(* ===== verification/TimeConversions.v ===== *)
(** Times in [rtt_ros2_rclcpp_typekit]
    ([time_conversions.hpp], [time_operators.hpp], [time_io.hpp],
    [wrapped_duration.hpp]).

    Integers are [Z] at the width of their type; [double] is [Float64.float64]. A
    result [None] is undefined behaviour: the cast of a [double] to an integer type
    that cannot represent it. [rclcpp::Time] and [rclcpp::Duration] are a class of
    operations with the laws their documentation states. *)

From Stdlib Require Import Lia SpecFloat.
From S2P Require Import Prelude Float64.
Local Open Scope Z_scope.

(** ** Data *)

Inductive rcl_clock_type_t := RCL_CLOCK_UNINITIALIZED | RCL_ROS_TIME | RCL_SYSTEM_TIME | RCL_STEADY_TIME.
#[export] Instance rcl_clock_type_t_eq_dec : EqDecision rcl_clock_type_t.
Proof. solve_decision. Defined.

(** [std::invalid_argument] of this package; the others are thrown by rclcpp. *)
Inductive time_exception := invalid_argument | runtime_error | overflow_error | underflow_error.

Record rmw_time_t := MkRmwTime { sec : Z; nsec : Z }.

Definition rmw_time_in_range (t : rmw_time_t) : Prop := in_u 64 (sec t) /\ in_u 64 (nsec t).

(** ** [rclcpp::Time], [rclcpp::Duration] and their messages *)

Class RclcppTime := {
  Time : Type;
  Duration : Type;
  msg_Time : Type;
  msg_Duration : Type;
  Time_ns : Z -> rcl_clock_type_t -> Time;
  Time_msg : msg_Time -> outcome time_exception Time;
  Time_to_msg : Time -> msg_Time;
  Time_nanoseconds : Time -> Z;
  Time_seconds : Time -> float64;
  Time_clock : Time -> rcl_clock_type_t;
  Time_plus : Time -> Duration -> outcome time_exception Time;
  Time_minus : Time -> Duration -> outcome time_exception Time;
  Time_diff : Time -> Time -> outcome time_exception Duration;
  Duration_sec_ns : Z -> Z -> Duration;
  Duration_ns : Z -> Duration;
  Duration_msg : msg_Duration -> Duration;
  Duration_to_msg : Duration -> msg_Duration;
  Duration_nanoseconds : Duration -> Z;
  Duration_seconds : Duration -> float64;
  Duration_plus : Duration -> Duration -> outcome time_exception Duration;
  Duration_minus : Duration -> Duration -> outcome time_exception Duration;
  (** Default argument [clock] of the constructor from nanoseconds. *)
  Time_ns_default_clock : rcl_clock_type_t }.

(** A result that carries [n] nanoseconds if these fit, and an exception if not. *)
Definition checked {A} (ns : A -> Z) (also : A -> Prop) (n : Z) (r : outcome time_exception A) : Prop :=
  if decide (in_s 64 n) then exists a, r = Ok a /\ ns a = n /\ also a else exists e, r = Throw e.
(* ===== verification/TypekitMembers.v ===== *)
(** Members of the option types of [rtt_ros2_rclcpp_typekit]
    ([ros2_node_options_type.cpp], [ros2_qos_type.cpp],
    [ros2_publisher_options_type.cpp], [ros2_parameter_type.cpp]) and the data source
    they use for objects with getters and setters
    ([rtt_ros2/include/orocos/rtt_ros2/getter_setter_datasource.hpp]).

    RTT reads and writes the members of an object through data sources, which refer
    to the object and may outlive the call that made them. The memory [M] holds the
    objects that are alive, by address; an access to any other address is undefined
    behaviour, [None] below. The types themselves ([rclcpp::NodeOptions], ...) are a
    class of getters and setters per member. *)

From S2P Require Import Prelude.
Local Open Scope string_scope.
Local Open Scope list_scope.

(** ** Objects with members *)

Class Object (field : Type) := {
  object : Type;
  field_type : field -> Type;
  get_field : forall f, object -> field_type f;
  set_field : forall f, object -> field_type f -> object;
  (** [RTT::internal::NA<T>::na()], the default value of a type. *)
  na : forall f, field_type f }.
Arguments object field {_}.

Class ObjectLaws (field : Type) (OB : Object field) := {
  get_set_same f o v : get_field f (set_field f o v) = v;
  get_set_other f g o v : f <> g -> get_field g (set_field f o v) = get_field g o }.
(** As long as only connections are made, in any number and order and whether or not they succeed, calling an operation caller of the component is always well defined: it is unconnected, or the client proxy behind it still exists. But a successful client connection does not survive its own disconnect: after disconnect with that service name (or disconnectAll) the operation caller still holds the closure of the destroyed proxy, and calling it is undefined behaviour. *)
Theorem caller_dangles_after_disconnect (reqs : list (string * string * string)) s op name ty c req resp t :
  let t0 := connect_all reqs (RosServiceService_ctor s ∅ 0) in
  (forall c' req' resp', is_Some (call_caller c' req' resp' t0)) /\
  (find_caller op = Some c -> connect_op op name ty t0 = (Ok true, t) ->
     is_Some (call_caller c req resp t) /\
     (ros_disconnect name t).1 = true /\
     call_caller c req resp (ros_disconnect name t).2 = None /\
     call_caller c req resp (ros_disconnectAll t) = None).
Proof.
  intros t0. assert (proxies_wf t0) as W by (apply connect_all_wf, ctor_wf).
  split; [by intros; apply call_caller_defined|]. intros Hf Hconn.
  pose proof (ros_connect_wf op name ty t0 W) as W'. rewrite Hconn in W'. cbn in W'.
  split; [by apply call_caller_defined|].
  unfold ros_connect in Hconn. destruct (getServiceFactory _ _) as [f|]; [|done].
  rewrite Hf in Hconn. destruct (client_proxy (factory_srv f) name t0) as [p t1] eqn:Hp.
  destruct (client_connect _ c (callers t1) p) as [r [p' cs']] eqn:Hc. injection Hconn as -> <-.
  destruct (client_connect_spec _ _ _ _ _ _ _ Hc) as (Hid & _ & _ & Hok).
  destruct (Hok eq_refl) as [Hcs _]. split; [|split].
  - cbn. rewrite lookup_insert_eq. rewrite orb_comm. done.
  - apply (call_caller_destroyed c (cp_id p)); [done|]. cbn.
    intros n q [Hne Hn]%lookup_delete_Some Hq. apply Hne. symmetry.
    apply (wf_distinct _ W' n name q p'); cbn; [done|apply lookup_insert_eq|congruence].
  - apply (call_caller_destroyed c (cp_id p)); [done|]. cbn. intros n q Hn. by rewrite lookup_empty in Hn.
Qed.

(** C17 -- Reconnecting a served ROS service to an operation none of the signatures fits is refused, but the ROS server of the earlier connection stays advertised while its operation has been dropped: the next request of a client dereferences a null pointer. *)
Theorem failed_reconnect_breaks_server op name ty f o p nd t req resp :
  getServiceFactory ty (rosservice_registry_ t) = Some f ->
  find_caller op = None -> find_operation op = Some o -> getNode rtt (Some owner) = Some nd ->
  server_proxies_ t !! name = Some p -> server_alive p = true ->
  Forall (fun v => wrapper_ready v o = false) (wrappers (sp_srv p)) ->
  exists t', connect_op op name ty t = (Ok false, t') /\ call_service name req resp t' = None.
Proof.
  intros Hf Hc Ho Hn Hp Ha Hv. apply connect_variants_None in Hv.
  unfold ros_connect. rewrite Hf, Hc, Ho. unfold server_proxy. rewrite Hp.
  unfold server_connect. rewrite Hn, Hv. eexists. split; [reflexivity|].
  unfold call_service. cbn. rewrite lookup_insert_eq. cbn. by rewrite Ha.
Qed.
(* ===== verification/NestedCalls.v ===== *)
(** Package [rtt_ros2_services]: calls of ROS services while the executor of the node
    is at work ([rtt_ros2_services_proxy.hpp]).

    The closure a client proxy installs sends the request and waits for the future of
    its response. The response is taken by the executor, in a callback of the node, and
    so are the requests that arrive at servers. The proxies create their servers and
    clients without a callback group, so they all are in the default group of the node,
    of which [rclcpp] executes one callback at a time, whatever the number of threads of
    the executor.

    The callback of a server calls the operation through an operation caller. A
    [ClientThread] operation runs in the callback; for an [OwnThread] operation the
    caller sends a message to the engine of the component that owns it and waits until
    the thread of that component, which takes messages only while it is not busy, has
    executed it.

    [node_system] is a node with its default group and the components whose threads
    call operation callers connected to ROS services or execute operations; what the
    servers at the other side answer, and when, is not determined. *)

From S2P Require Import Prelude.
Local Open Scope list_scope.

Section NestedCalls.
Context {Request Response : Type}.

(** The body of an operation or a hook, as far as ROS services are concerned: it
    returns, or calls an operation caller that is connected to a ROS service and goes on
    with the response. *)
Inductive op_body :=
| Return (response : Response)
| CallService (name : string) (request : Request) (k : Response -> op_body).
(** ** Topic names *)
Definition isupper (c : ascii) : bool := ((65 <=? nat_of_ascii c) && (nat_of_ascii c <=? 90))%nat.
Definition tolower (c : ascii) : ascii := if isupper c then ascii_of_nat (nat_of_ascii c + 32)%nat else c.

Definition underscore : ascii := "_"%char.

(** The loop that inserts, on the characters of the string; [fuel] bounds the
    number of turns, [length str] is enough. *)
(* [rtt_ros2_topics/include/orocos/rtt_ros2_topics/utilities.hpp:33-38] insert *)
Fixpoint insert_underscores (fuel i : nat) (str : list ascii) : list ascii :=
  match fuel with
  | 0 => str
  | S fuel =>
      match str !! i with
      | None => str
      | Some c =>
          if isupper c then insert_underscores fuel (i + 2) (take i str ++ underscore :: drop i str)
          else insert_underscores fuel (i + 1) str
      end
  end.

(* [rtt_ros2_topics/include/orocos/rtt_ros2_topics/utilities.hpp:30-46] convert_camel_case_to_lower_case_underscore *)
Definition convert_camel_case_to_lower_case_underscore (str : string) : string :=
  let chars := String.list_ascii_of_string str in
  String.string_of_list_ascii (tolower <$> insert_underscores (length chars) 1 chars).

(** ** Connection policies *)
Inductive conn_type := UNBUFFERED | DATA | BUFFER | CIRCULAR_BUFFER.
#[export] Instance conn_type_eq_dec : EqDecision conn_type.
Proof. solve_decision. Defined.

Record ConnPolicy := MkConnPolicy {
  cp_type : conn_type;
  cp_size : Z;
  cp_init : bool;
  cp_pull : bool;
  cp_transport : Z;
  cp_name_id : string }.

(** [ConnPolicy::data()] and [ConnPolicy::buffer(size)]: push connections over
    RTT's own transport, with a data object or a buffer of the given size. *)
Class ConnPolicyLib := {
  policy_data : ConnPolicy;
  policy_buffer : Z -> ConnPolicy;
  policy_data_spec : cp_type policy_data = DATA /\ cp_pull policy_data = false;
  policy_buffer_spec n :
    cp_type (policy_buffer n) = BUFFER /\ cp_pull (policy_buffer n) = false /\ cp_size (policy_buffer n) = n }.

(* [rtt_ros2_topics/include/orocos/rtt_ros2_topics/protocol_id.h:19-21] ORO_ROS2_PROTOCOL_ID *)
Definition ORO_ROS2_PROTOCOL_ID : Z := 32.

Section Policies.
Context {CP : ConnPolicyLib}.

(** The three assignments the functions share. *)
Definition set_stream (p : ConnPolicy) (latch : bool) (topic : string) : ConnPolicy :=
  MkConnPolicy (cp_type p) (cp_size p) latch (cp_pull p) ORO_ROS2_PROTOCOL_ID topic.

(* [rtt_ros2_topics/include/orocos/rtt_ros2_topics/rostopic.hpp:38-45] topic *)
Definition topic (name : string) (latch : bool) : ConnPolicy := set_stream policy_data latch name.

(* [rtt_ros2_topics/include/orocos/rtt_ros2_topics/rostopic.hpp:54-57] topicLatched *)
Definition topicLatched (name : string) : ConnPolicy := topic name true.

(* [rtt_ros2_topics/include/orocos/rtt_ros2_topics/rostopic.hpp:68-75] topicBuffered *)
Definition topicBuffered (name : string) (size : Z) (latch : bool) : ConnPolicy :=
  set_stream (policy_buffer size) latch name.

(* [rtt_ros2_topics/include/orocos/rtt_ros2_topics/rostopic.hpp:90-99] topicDirect *)
Definition topicDirect (name : string) (size : Z) (latch : bool) : ConnPolicy :=
  let policy := set_stream (policy_buffer size) latch name in
  MkConnPolicy UNBUFFERED (cp_size policy) (cp_init policy) (cp_pull policy) (cp_transport policy)
    (cp_name_id policy).
End Policies.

_PROBLEM TO SOLVE:_ Each line from the start of the listing above through the line containing "that cannot represent" must be reproduced exactly. Leave out the rest.

_WRITTEN SOLUTION:_
(* ===== verification/TimeConversions.v ===== *)
(** Times in [rtt_ros2_rclcpp_typekit]
    ([time_conversions.hpp], [time_operators.hpp], [time_io.hpp],
    [wrapped_duration.hpp]).

    Integers are [Z] at the width of their type; [double] is [Float64.float64]. A
    result [None] is undefined behaviour: the cast of a [double] to an integer type
    that cannot represent it. [rclcpp::Time] and [rclcpp::Duration] are a class of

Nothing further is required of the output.